One of the brands William Penn has burnt its fingers with, for instance, is Leuchtturm1917, a German-made line of notebooks. “Connoisseurs say their products are even more exquisite than Moleskine but we simply failed to get traction for them,” says Ranjan. At the end of the day, brand recognition is half the battle in business; the regular customer is more quickly swayed by legacy names than niche ones.
But this truism hasn’t dissuaded William Penn from taking steps to create its own line of products. “In the last four years, we have incubated Pennline, a brand that has done very well for us in the journals and notebooks categories,” Ranjan says. In a sign of the times, Pennline has branched into the productivity market populated with bullet journals, habit trackers, even a “superbook”, which marries pen-and-paper with the facility to charge a phone and connect a USB flashdrive, creating a perfect synergy between digital and analogue.

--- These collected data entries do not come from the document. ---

(* ===== verification/_CoqProject ===== *)
-Q . S2P
Prelude.v
Libc.v
Blockdev.v
Fat16.v
Dhcp.v
Checksum.v
NetEnv.v
Cstr.v
Uri.v
Http.v
HttpChunked.v
HttpUrl.v
HttpGet.v
HttpSafe.v
Wire.v
DhcpClient.v
Net.v
NetRx.v
NetTx.v
DnsQuery.v
NetClient.v
NetSession.v
HttpTcp.v
Rtc.v
TlsFrame.v
TlsExact.v
Tls.v
Image.v
Resource.v
Pmm.v
Uefi.v
BootInstall.v
BootLoad.v
BootSim.v
Interrupts.v
Pci.v
Graphics.v
NetHw.v
E1000.v
E1000Fifo.v
Pcnet.v
Rtl8139.v
Virtio.v
Serial.v
Netdev.v
VelaText.v
Vela.v
VelaSafe.v
VelaSession.v
VelaNative.v
AsterDoc.v
AsterCss.v
AsterText.v
AsterTree.v
AsterParse.v
AsterSafe.v
AsterWf.v
AsterLayout.v
AsterFlow.v
DesktopText.v
DesktopScreen.v
AsterPaint.v
DesktopPaint.v
VelaAster.v
BrowserImage.v
Desktop.v
DesktopInput.v
DesktopSafe.v
DesktopSession.v
DesktopStack.v
DesktopBench.v
DesktopAster.v
KernelMain.v
Exceptions.v
Interrupts32.v
(* ===== verification/Blockdev.v ===== *)
(** * kernel/blockdev.c, include/blockdev.h

    The architecture-neutral block-device ABI: a record of driver callbacks
    and the checked wrappers around them.  [W] is the state behind the
    device (the callback's [context]); the callbacks are fields of the record,
    as in C, so the wrappers are proved for every driver.  The class
    [BlockDriver] is the contract a driver offers to the layers above. *)

From stdpp Require Import strings.
From S2P Require Import Prelude.

(** ** The device record *)

Section device.
Context {W : Type}.

(** [read(dev, lba, count, buffer)]: status, buffer and device state after. *)
Definition orion_block_read_fn : Type := W -> Z -> Z -> bytes -> Z * bytes * W.
(** [write(dev, lba, count, buffer)]: status and device state after. *)
Definition orion_block_write_fn : Type := W -> Z -> Z -> bytes -> Z * W.

Record orion_blockdev := mk_blockdev {
  bd_name : ptr string;
  bd_block_size : Z;
  bd_block_count : Z;
  bd_read : ptr orion_block_read_fn;
  bd_write : ptr orion_block_write_fn
}.

Definition blockdev_range_valid (dev : ptr orion_blockdev) (lba count : Z) : bool :=
  match dev with
  | Null => false
  | Ptr d =>
      if count =? 0 then false
      else if bd_block_count d <=? lba then false
      else count <=? u64 (bd_block_count d - lba)
  end.

Definition blockdev_validate (dev : ptr orion_blockdev) : Z :=
  match dev with
  | Null => -1
  | Ptr d =>
      if is_null (bd_name d) || (bd_block_size d =? 0) || (bd_block_count d =? 0)
         || is_null (bd_read d)
      then -1 else 0
  end.

(** The result is the status, the buffer and the device state. *)
Definition blockdev_read (dev : ptr orion_blockdev) (lba count : Z)
    (buffer : ptr bytes) (w : W) : Z * ptr bytes * W :=
  if negb (blockdev_validate dev =? 0) || is_null buffer
     || negb (blockdev_range_valid dev lba count)
  then (-1, buffer, w)
  else
    match dev, buffer with
    | Ptr d, Ptr buf =>
        match bd_read d with
        | Ptr read => let '(rc, buf', w') := read w lba count buf in (rc, Ptr buf', w')
        | Null => (-1, buffer, w)
        end
    | _, _ => (-1, buffer, w)
    end.

Definition blockdev_has_write (dev : ptr orion_blockdev) : bool :=
  match dev with Ptr d => negb (is_null (bd_write d)) | Null => false end.

Definition blockdev_write (dev : ptr orion_blockdev) (lba count : Z)
    (buffer : ptr bytes) (w : W) : Z * W :=
  if negb (blockdev_validate dev =? 0) || negb (blockdev_has_write dev)
     || is_null buffer || negb (blockdev_range_valid dev lba count)
  then (-1, w)
  else
    match dev, buffer with
    | Ptr d, Ptr buf =>
        match bd_write d with
        | Ptr write => write w lba count buf
        | Null => (-1, w)
        end
    | _, _ => (-1, w)
    end.

(** ** What a driver promises

    [block_at w i] is the content of block [i] in device state [w]. *)
Class BlockDriver (d : orion_blockdev) (ok : W -> Prop) (block_at : W -> Z -> bytes) := {
  driver_shape : forall w i,
    ok w -> 0 <= i < bd_block_count d ->
    len (block_at w i) = bd_block_size d /\ bytes_ok (block_at w i);
  driver_read : forall fn w lba count buf,
    bd_read d = Ptr fn -> ok w ->
    0 <= lba -> 0 < count -> lba + count <= bd_block_count d ->
    count * bd_block_size d <= len buf ->
    exists w',
      fn w lba count buf
        = (0, blit buf 0 (concat (block_at w <$> seqZ lba count)), w') /\
      ok w' /\ (forall i, 0 <= i < bd_block_count d -> block_at w' i = block_at w i);
  driver_write : forall fn w lba count buf,
    bd_write d = Ptr fn -> ok w ->
    0 <= lba -> 0 < count -> lba + count <= bd_block_count d ->
    count * bd_block_size d <= len buf -> bytes_ok buf ->
    exists w',
      fn w lba count buf = (0, w') /\ ok w' /\
      (forall k, 0 <= k < count ->
         block_at w' (lba + k) = slice buf (k * bd_block_size d) (bd_block_size d)) /\
      (forall i, 0 <= i < bd_block_count d -> i < lba \/ lba + count <= i ->
         block_at w' i = block_at w i)
}.
End device.
Arguments orion_blockdev : clear implicits.
Arguments orion_block_read_fn : clear implicits.
Arguments orion_block_write_fn : clear implicits.

(** The range the wrappers accept, in unbounded arithmetic. *)
Definition range_ok (count lba n : Z) : Prop := 0 < n /\ 0 <= lba /\ lba + n <= count.

(** ** A RAM disk, the device the repository's own smoke test uses *)
Module RamDisk.

Definition mem_read (bs : Z) : orion_block_read_fn (Z -> bytes) :=
  fun disk lba count buf => (0, blit buf 0 (concat (disk <$> seqZ lba count)), disk).

Definition mem_write (bs : Z) : orion_block_write_fn (Z -> bytes) :=
  fun disk lba count buf =>
    (0, fun i => if (lba <=? i) && (i <? lba + count)
                 then slice buf ((i - lba) * bs) bs else disk i).

Definition device (bs count : Z) : orion_blockdev (Z -> bytes) :=
  mk_blockdev (Ptr "mem0"%string) bs count (Ptr (mem_read bs)) (Ptr (mem_write bs)).

Definition ok (bs : Z) (disk : Z -> bytes) : Prop :=
  forall i, len (disk i) = bs /\ bytes_ok (disk i).

#[export] Instance ram_driver (bs count : Z) (Hbs : 0 <= bs) :
  BlockDriver (device bs count) (ok bs) (fun disk => disk).
Proof.
  split.
  - intros w i Hw _. apply Hw.
  - intros fn w lba n buf [= <-] Hw H1 H2 H3 H4. exists w. done.
  - intros fn w lba n buf [= <-] Hw H1 H2 H3 H4 Hb. simpl in *.
    eexists. split; [reflexivity|]. split; [|split].
    + intros i. case_if; [|apply Hw].
      split; [apply slice_length; nia|auto with orion].
    + intros k Hk. if_true. f_equal. lia.
    + intros i _ Hi. case_if; [lia|done].
Qed.
End RamDisk.

(** ** The wrappers *)

Section wrappers.
Context {W : Type}.
Implicit Types (d : orion_blockdev W) (w : W) (buf : bytes).

Lemma range_valid_spec d lba n :
  0 <= bd_block_count d < 18446744073709551616 -> 0 <= lba -> 0 <= n ->
  blockdev_range_valid (Ptr d) lba n = true <-> range_ok (bd_block_count d) lba n.
Proof.
  intros Hc Hl Hn. unfold blockdev_range_valid, range_ok.
  destruct (n =? 0) eqn:E1; bool_prop; [split; [done|lia]|].
  destruct (bd_block_count d <=? lba) eqn:E2; bool_prop; [split; [done|lia]|].
  rewrite u64_id by lia. rewrite Z.leb_le. lia.
Qed.

Lemma validate_0 (dev : ptr (orion_blockdev W)) :
  blockdev_validate dev = 0 <->
  exists d nm rd, dev = Ptr d /\ bd_name d = Ptr nm /\ bd_read d = Ptr rd /\
    bd_block_size d <> 0 /\ bd_block_count d <> 0.
Proof.
  unfold blockdev_validate. destruct dev as [|d].
  { split; [done|]. by intros (? & ? & ? & ? & _). }
  split.
  - case_if; [done|]. intros _.
    destruct (bd_name d) as [|nm] eqn:E1, (bd_read d) as [|r] eqn:E2; try done.
    by exists d, nm, r.
  - intros (d' & nm & r & [= <-] & -> & -> & H1 & H2).
    apply Z.eqb_neq in H1, H2. by rewrite H1, H2.
Qed.

(** A read reaches the driver only with a non-empty range that lies inside
    the device (64-bit wrap-around included), and then is the driver's own
    result; every other call returns -1 and touches neither the buffer nor the
    device. *)
Theorem blockdev_read_checked d lba n buf w :
  0 <= bd_block_count d < 18446744073709551616 -> 0 <= lba -> 0 <= n ->
  (exists read, blockdev_validate (Ptr d) = 0 /\ bd_read d = Ptr read /\
     range_ok (bd_block_count d) lba n /\
     blockdev_read (Ptr d) lba n (Ptr buf) w
       = let '(rc, buf', w') := read w lba n buf in (rc, Ptr buf', w'))
  \/ ((blockdev_validate (Ptr d) <> 0 \/ ~ range_ok (bd_block_count d) lba n) /\
      blockdev_read (Ptr d) lba n (Ptr buf) w = (-1, Ptr buf, w)).
Proof.
  intros Hc Hl Hn. pose proof (range_valid_spec d lba n Hc Hl Hn) as Hr.
  unfold blockdev_read. simpl is_null. rewrite orb_false_r.
  destruct (Z.eqb_spec (blockdev_validate (Ptr d)) 0) as [Hv|Hv]; cbn [negb orb]; [|auto].
  destruct (blockdev_range_valid (Ptr d) lba n); cbn [negb].
  - apply validate_0 in Hv as Hv'.
    destruct Hv' as (d' & nm & r & [= <-] & _ & Er & _). rewrite Er.
    left. exists r. split; [exact Hv|]. split; [done|]. split; [by apply Hr|done].
  - right. split; [right; intros H; by apply Hr in H|done].
Qed.

Lemma blockdev_read_in_range d read lba n buf w :
  0 <= bd_block_count d < 18446744073709551616 ->
  blockdev_validate (Ptr d) = 0 -> bd_read d = Ptr read ->
  range_ok (bd_block_count d) lba n ->
  blockdev_read (Ptr d) lba n (Ptr buf) w
    = let '(rc, buf', w') := read w lba n buf in (rc, Ptr buf', w').
Proof.
  intros Hc Hv Hr Hok. unfold blockdev_read. rewrite Hv, Hr. simpl.
  assert (H : blockdev_range_valid (Ptr d) lba n = true)
    by (apply range_valid_spec; [done|unfold range_ok in Hok; lia..|done]).
  simpl in H. by rewrite H.
Qed.

Lemma blockdev_write_in_range d write lba n buf w :
  0 <= bd_block_count d < 18446744073709551616 ->
  blockdev_validate (Ptr d) = 0 -> bd_write d = Ptr write ->
  range_ok (bd_block_count d) lba n ->
  blockdev_write (Ptr d) lba n (Ptr buf) w = write w lba n buf.
Proof.
  intros Hc Hv Hr Hok. unfold blockdev_write, blockdev_has_write. rewrite Hv, Hr. simpl.
  assert (H : blockdev_range_valid (Ptr d) lba n = true)
    by (apply range_valid_spec; [done|unfold range_ok in Hok; lia..|done]).
  simpl in H. by rewrite H.
Qed.

(** ** Data *)

Lemma concat_slices (buf : bytes) bs (n : nat) :
  0 <= bs -> Z.of_nat n * bs <= len buf ->
  concat ((fun k => slice buf (k * bs) bs) <$> seqZ 0 (Z.of_nat n))
    = take (Z.to_nat (Z.of_nat n * bs)) buf.
Proof.
  intros Hbs. induction n as [|n IH]; intros Hl; [done|].
  rewrite seqZ_S, fmap_app, concat_app, IH by lia. cbn [fmap list_fmap concat].
  rewrite app_nil_r, Z.add_0_l. unfold slice.
  rewrite <- (take_drop (Z.to_nat (Z.of_nat n * bs)) (take (Z.to_nat (Z.of_nat (S n) * bs)) buf)).
  rewrite take_take, skipn_firstn_comm. do 3 f_equal; lia.
Qed.

Lemma blocks_shift (f : Z -> bytes) lba n :
  f <$> seqZ lba n = (fun k => f (lba + k)) <$> seqZ 0 n.
Proof.
  rewrite <- (Z.add_0_r lba) at 1. rewrite <- fmap_add_seqZ, <- list_fmap_compose. done.
Qed.

(** Reading through the wrapper delivers the blocks of the device. *)
Lemma blockdev_read_blocks d ok block_at `{!BlockDriver d ok block_at} lba n buf w :
  0 <= bd_block_count d < 18446744073709551616 ->
  blockdev_validate (Ptr d) = 0 -> ok w -> range_ok (bd_block_count d) lba n ->
  n * bd_block_size d <= len buf ->
  exists w',
    blockdev_read (Ptr d) lba n (Ptr buf) w
      = (0, Ptr (blit buf 0 (concat (block_at w <$> seqZ lba n))), w') /\
    ok w' /\ (forall i, 0 <= i < bd_block_count d -> block_at w' i = block_at w i).
Proof.
  intros Hc Hv Hok Hr Hl. apply validate_0 in Hv as Hv'.
  destruct Hv' as (d' & nm & r & [= <-] & _ & Er & _).
  rewrite (blockdev_read_in_range d r) by done.
  destruct Hr as (H1 & H2 & H3).
  destruct (driver_read r w lba n buf) as (w' & E & Hw' & Hsame); [done..|].
  rewrite E. by exists w'.
Qed.

(** On a device whose driver keeps its contract, a successful range written
    with blockdev_write reads back byte for byte, and no other block changes. *)
Theorem blockdev_write_read d ok block_at `{!BlockDriver d ok block_at} lba n data buf w :
  0 <= bd_block_count d < 18446744073709551616 -> 0 <= bd_block_size d ->
  blockdev_validate (Ptr d) = 0 -> bd_write d <> Null ->
  ok w -> range_ok (bd_block_count d) lba n ->
  bytes_ok data -> len data = n * bd_block_size d -> length buf = length data ->
  exists w' w'',
    blockdev_write (Ptr d) lba n (Ptr data) w = (0, w') /\
    blockdev_read (Ptr d) lba n (Ptr buf) w' = (0, Ptr data, w'') /\
    (forall i, 0 <= i < bd_block_count d -> i < lba \/ lba + n <= i ->
       block_at w'' i = block_at w i).
Proof.
  intros Hc Hbs Hv Hwr Hok Hr Hb Hl Hlb. pose proof Hr as (H1 & H2 & H3).
  destruct (bd_write d) as [|wrt] eqn:Ew; [done|].
  rewrite (blockdev_write_in_range d wrt) by done.
  destruct (driver_write wrt w lba n data) as (w' & E & Hw' & Hin & Hout); [done..|lia|done|].
  destruct (blockdev_read_blocks d ok block_at lba n buf w') as (w'' & E' & _ & Hs); [done..|lia|].
  exists w', w''. split; [exact E|]. split.
  - rewrite E'. do 3 f_equal. rewrite blocks_shift.
    rewrite (list_fmap_ext _ (fun k => slice data (k * bd_block_size d) (bd_block_size d))).
    + pose proof (concat_slices data (bd_block_size d) (Z.to_nat n) Hbs) as Hcat.
      rewrite Z2Nat.id in Hcat by lia. rewrite Hcat by lia.
      rewrite take_ge by lia. unfold blit.
      rewrite drop_ge by lia. by rewrite app_nil_r.
    + intros i k Hk. apply Hin. apply lookup_seqZ in Hk. lia.
  - intros i Hi Hne. rewrite Hs by done. by apply Hout.
Qed.
End wrappers.

Theorem blockdev_read_checked_witness :
  let d := RamDisk.device 2 4 in let disk i := [i; i + 1] in
  blockdev_read (Ptr d) 3 1 (Ptr [0; 0]) disk = (0, Ptr [3; 4], disk) /\
  blockdev_read (Ptr d) 3 2 (Ptr [0; 0]) disk = (-1, Ptr [0; 0], disk).
Proof.
  intros d disk. split.
  - destruct (blockdev_read_checked d 3 1 [0; 0] disk) as [H|[[H|H] _]];
      [simpl; lia..| | |].
    + destruct H as (r & _ & [= <-] & _ & ->). reflexivity.
    + destruct H. reflexivity.
    + destruct H. unfold range_ok. simpl. lia.
  - reflexivity.
Defined.

Theorem blockdev_write_read_witness :
  exists w' w'',
    blockdev_write (Ptr (RamDisk.device 2 4)) 1 2 (Ptr [7; 8; 9; 10]) (fun _ => [0; 0]) = (0, w') /\
    blockdev_read (Ptr (RamDisk.device 2 4)) 1 2 (Ptr [0; 0; 0; 0]) w' = (0, Ptr [7; 8; 9; 10], w'') /\
    w'' 3 = [0; 0].
Proof.
  assert (H2 : 0 <= 2) by lia.
  pose (H := blockdev_write_read (RamDisk.device 2 4) (RamDisk.ok 2) (fun disk => disk)
    (BlockDriver0 := RamDisk.ram_driver 2 4 H2)
    1 2 [7; 8; 9; 10] [0; 0; 0; 0] (fun _ => [0; 0])).
  destruct H as (w' & w'' & E1 & E2 & Hs); simpl; try lia; try done.
  - intros i. split; [done|]. bytes_lit.
  - bytes_lit.
  - exists w', w''. split; [exact E1|]. split; [exact E2|]. apply Hs; simpl; lia.
Defined.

And while William Penn retails premium fountain pens made by Ranga Pens, an iconic brand from Tamil Nadu, it is choosy about getting into collaborations with other home-grown entities. “Even the promising ones don’t have a scalable manufacturing model and seem content working out of garages,” as Ranjan puts it. “Another concern is over the consistency and quality of their products.”
In June, Pennline plans to launch a line of merchandise under special licence for 83, the movie that celebrates India’s historic win in the 1983 Cricket World Cup. It seems like a fitting partnership with the cry for Atmanirbhar Bharat growing apace—a home-grown brand collaborating with a home-grown production to celebrate an historic home run.